>>

Lemma bonusFor_lower c picks bonuses :
  In c picks -> length bonuses = length picks ->
  Forall (fun b => 1 <= b <= 3) bonuses ->
  1 <= bonusFor c picks bonuses.
Proof.
  unfold bonusFor. revert bonuses.
  induction picks as [|p picks IH]; intros [|b bonuses] Hin Hlen Hb;
    simpl in *; try tauto; try discriminate.
  apply Forall_cons_iff in Hb as [Hb1 Hb]. injection Hlen as Hlen.
  assert (forall bs, length bs = length picks ->
            Forall (fun b => 1 <= b <= 3) bs ->
            0 <= sumZ (map snd (List.filter (fun q => String.eqb (fst q) c)
                                            (combine picks bs)))) as Hnn.
  { clear. induction picks as [|p picks IH]; intros [|b bs] Hl Hb;
      simpl in *; try lia; try discriminate.
    apply Forall_cons_iff in Hb as [Hb1 Hb]. injection Hl as Hl.
    specialize (IH bs Hl Hb).
    destruct (String.eqb p c); simpl; lia. }
  destruct (String.eqb p c) eqn:E; simpl.
  - specialize (Hnn bonuses Hlen Hb). lia.
  - apply String.eqb_neq in E. destruct Hin as [->|Hin]; [congruence|].
    now apply IH.
Qed.

Lemma bonusFor_upper c picks bonuses :
  List.NoDup picks -> length bonuses = length picks ->
  Forall (fun b => 1 <= b <= 3) bonuses ->
  bonusFor c picks bonuses <= 3.
Proof.
  unfold bonusFor. revert bonuses.
  induction picks as [|p picks IH]; intros [|b bonuses] Hnd Hlen Hb;
    simpl in *; try lia; try discriminate.
  apply Forall_cons_iff in Hb as [Hb1 Hb]. injection Hlen as Hlen.
  apply NoDup_cons_iff in Hnd as [Hp Hnd].
  destruct (String.eqb p c) eqn:E; simpl.
  - apply String.eqb_eq in E. subst p.
    rewrite filter_none; [simpl; lia|].
    intros [q b'] Hq. apply in_combine_l in Hq. simpl.
    apply String.eqb_neq. congruence.
  - now apply IH.
Qed.

Lemma bonusFor_absent c picks bonuses :
  ~ In c picks -> bonusFor c picks bonuses = 0.
Proof.
  intros Hn. unfold bonusFor. rewrite filter_none; [reflexivity|].
  intros [q b] Hq. apply in_combine_l in Hq. simpl.
  apply String.eqb_neq. congruence.
Qed.

End Entropy.

Section Steps.

Lemma filterIndex_all {A} (p : nat -> bool) (xs : list A) : forall k,
  (forall i, (k <= i)%nat -> p i = true) -> filterIndex p k xs = xs.
Proof.
  induction xs as [|x xs IH]; intros k H; simpl; [reflexivity|].
  rewrite H by lia. f_equal. apply IH. intros i Hi. apply H. lia.
Qed.

Lemma filterIndex_delete {A} (xs : list A) : forall k j,
  filterIndex (fun i => negb (Z.of_nat i =? Z.of_nat (k + j))) k xs
  = delete j xs.
Proof.
  induction xs as [|x xs IH]; intros k j; simpl; [reflexivity|].
  destruct j as [|j]; simpl.
  - rewrite Nat.add_0_r, Z.eqb_refl. simpl.
    apply filterIndex_all. intros i Hi.
    apply negb_true_iff, Z.eqb_neq. lia.
  - replace (Z.of_nat k =? Z.of_nat (k + S j)) with false
      by (symmetry; apply Z.eqb_neq; lia).
    simpl. f_equal. replace (k + S j)%nat with (S k + j)%nat by lia.
    apply IH.
Qed.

<<

● **INSTRUCTIONS TO FOLLOW**: When a line in the data contains the string "reflexivity", copy that line.

● **EXERCISE ANSWER**:
  intros Hn. unfold bonusFor. rewrite filter_none; [reflexivity|].
  induction xs as [|x xs IH]; intros k H; simpl; [reflexivity|].
  induction xs as [|x xs IH]; intros k j; simpl; [reflexivity|].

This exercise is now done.